WHAT YOU HAVE TO DO ▸
Exactly as written, output each of the entries below.

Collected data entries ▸
----------
Lemma parse_value_print v : reads_back v.
Proof.
  induction v as [|b|lit|s|vs IH|kvs IH] using value_rect'; intros Hw fuel rest Hf Hr;
    (destruct fuel as [|fuel]; [lia|]).
  - done.
  - by destruct b.
  - assert (∃ b r, lit = b :: r ∧ is_digit b = true) as (b & r & -> & Hb).
    { destruct Hw as [-> | (d & ds & -> & _ & Hd)]; [by eexists _, _|].
      inversion_clear Hd. eauto. }
    assert (∀ c, is_digit c = false → b ≠ c) as Hne by (intros c Hc ->; congruence).
    destruct (print_head _ Hw) as (b' & r' & E & Hsp & _). cbn [print] in *. simplify_eq.
    cbn [parse_value app]. rewrite skip_space_head by done.
    rewrite !decide_False by (by apply Hne).
    by rewrite (parse_num_canon _ _ Hw Hr : parse_num (b' :: r' ++ rest) = _).
  - cbn [parse_value print]. unfold quote. cbn [app].
    rewrite skip_space_head, decide_True by done.
    by rewrite <- app_assoc, (parse_str_quote s rest : parse_str (_ ++ [x22] ++ rest) = _).
  - cbn [parse_value print]. cbn [app]. rewrite skip_space_head, decide_False, decide_True by done.
    rewrite <- app_assoc. cbn [app]. destruct vs as [|v vs]; [done|].
    destruct (print_head v) as (b & r & E & Hsp & Hb & _); [apply Hw|].
    assert (∃ t, commas (print <$> v :: vs) ++ x5d :: rest = b :: t) as [t Et].
    { rewrite fmap_cons. destruct vs; [|rewrite commas_cons by done];
        cbn [commas]; rewrite E; by eexists. }
    rewrite Et, skip_space_head, decide_False, <- Et by done.
    rewrite parse_elems_print; [done..|]. cbn [print] in Hf.
    rewrite length_cons, length_app in Hf. lia.
  - cbn [parse_value print]. cbn [app]. rewrite skip_space_head, !decide_False, decide_True by done.
    rewrite <- app_assoc. cbn [app]. destruct kvs as [|kv kvs]; [done|].
    change (λ kv : list byte * value, quote kv.1 ++ x3a :: print kv.2) with member_text in *.
    assert (∃ t, commas (member_text <$> kv :: kvs) ++ x7d :: rest = x22 :: t) as [t Et].
    { rewrite fmap_cons. destruct kvs; [|rewrite commas_cons by done]; by eexists. }
    rewrite Et, skip_space_head, decide_False, <- Et by done.
    rewrite parse_members_print; [done..|]. cbn [print] in Hf.
    change (λ kv : list byte * value, quote kv.1 ++ x3a :: print kv.2) with member_text in Hf.
    rewrite length_cons, length_app in Hf. lia.
Qed.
----------
EXPECTED ANSWER ▸
Lemma parse_value_print v : reads_back v.
Proof.
  induction v as [|b|lit|s|vs IH|kvs IH] using value_rect'; intros Hw fuel rest Hf Hr;
    (destruct fuel as [|fuel]; [lia|]).
  - done.
  - by destruct b.
  - assert (∃ b r, lit = b :: r ∧ is_digit b = true) as (b & r & -> & Hb).
    { destruct Hw as [-> | (d & ds & -> & _ & Hd)]; [by eexists _, _|].
      inversion_clear Hd. eauto. }
    assert (∀ c, is_digit c = false → b ≠ c) as Hne by (intros c Hc ->; congruence).
    destruct (print_head _ Hw) as (b' & r' & E & Hsp & _). cbn [print] in *. simplify_eq.
    cbn [parse_value app]. rewrite skip_space_head by done.
    rewrite !decide_False by (by apply Hne).
    by rewrite (parse_num_canon _ _ Hw Hr : parse_num (b' :: r' ++ rest) = _).
  - cbn [parse_value print]. unfold quote. cbn [app].
    rewrite skip_space_head, decide_True by done.
    by rewrite <- app_assoc, (parse_str_quote s rest : parse_str (_ ++ [x22] ++ rest) = _).
  - cbn [parse_value print]. cbn [app]. rewrite skip_space_head, decide_False, decide_True by done.
    rewrite <- app_assoc. cbn [app]. destruct vs as [|v vs]; [done|].
    destruct (print_head v) as (b & r & E & Hsp & Hb & _); [apply Hw|].
    assert (∃ t, commas (print <$> v :: vs) ++ x5d :: rest = b :: t) as [t Et].
    { rewrite fmap_cons. destruct vs; [|rewrite commas_cons by done];
        cbn [commas]; rewrite E; by eexists. }
    rewrite Et, skip_space_head, decide_False, <- Et by done.
    rewrite parse_elems_print; [done..|]. cbn [print] in Hf.
    rewrite length_cons, length_app in Hf. lia.
  - cbn [parse_value print]. cbn [app]. rewrite skip_space_head, !decide_False, decide_True by done.
    rewrite <- app_assoc. cbn [app]. destruct kvs as [|kv kvs]; [done|].
    change (λ kv : list byte * value, quote kv.1 ++ x3a :: print kv.2) with member_text in *.
    assert (∃ t, commas (member_text <$> kv :: kvs) ++ x7d :: rest = x22 :: t) as [t Et].
    { rewrite fmap_cons. destruct kvs; [|rewrite commas_cons by done]; by eexists. }
    rewrite Et, skip_space_head, decide_False, <- Et by done.
    rewrite parse_members_print; [done..|]. cbn [print] in Hf.
    change (λ kv : list byte * value, quote kv.1 ++ x3a :: print kv.2) with member_text in Hf.
    rewrite length_cons, length_app in Hf. lia.
Qed.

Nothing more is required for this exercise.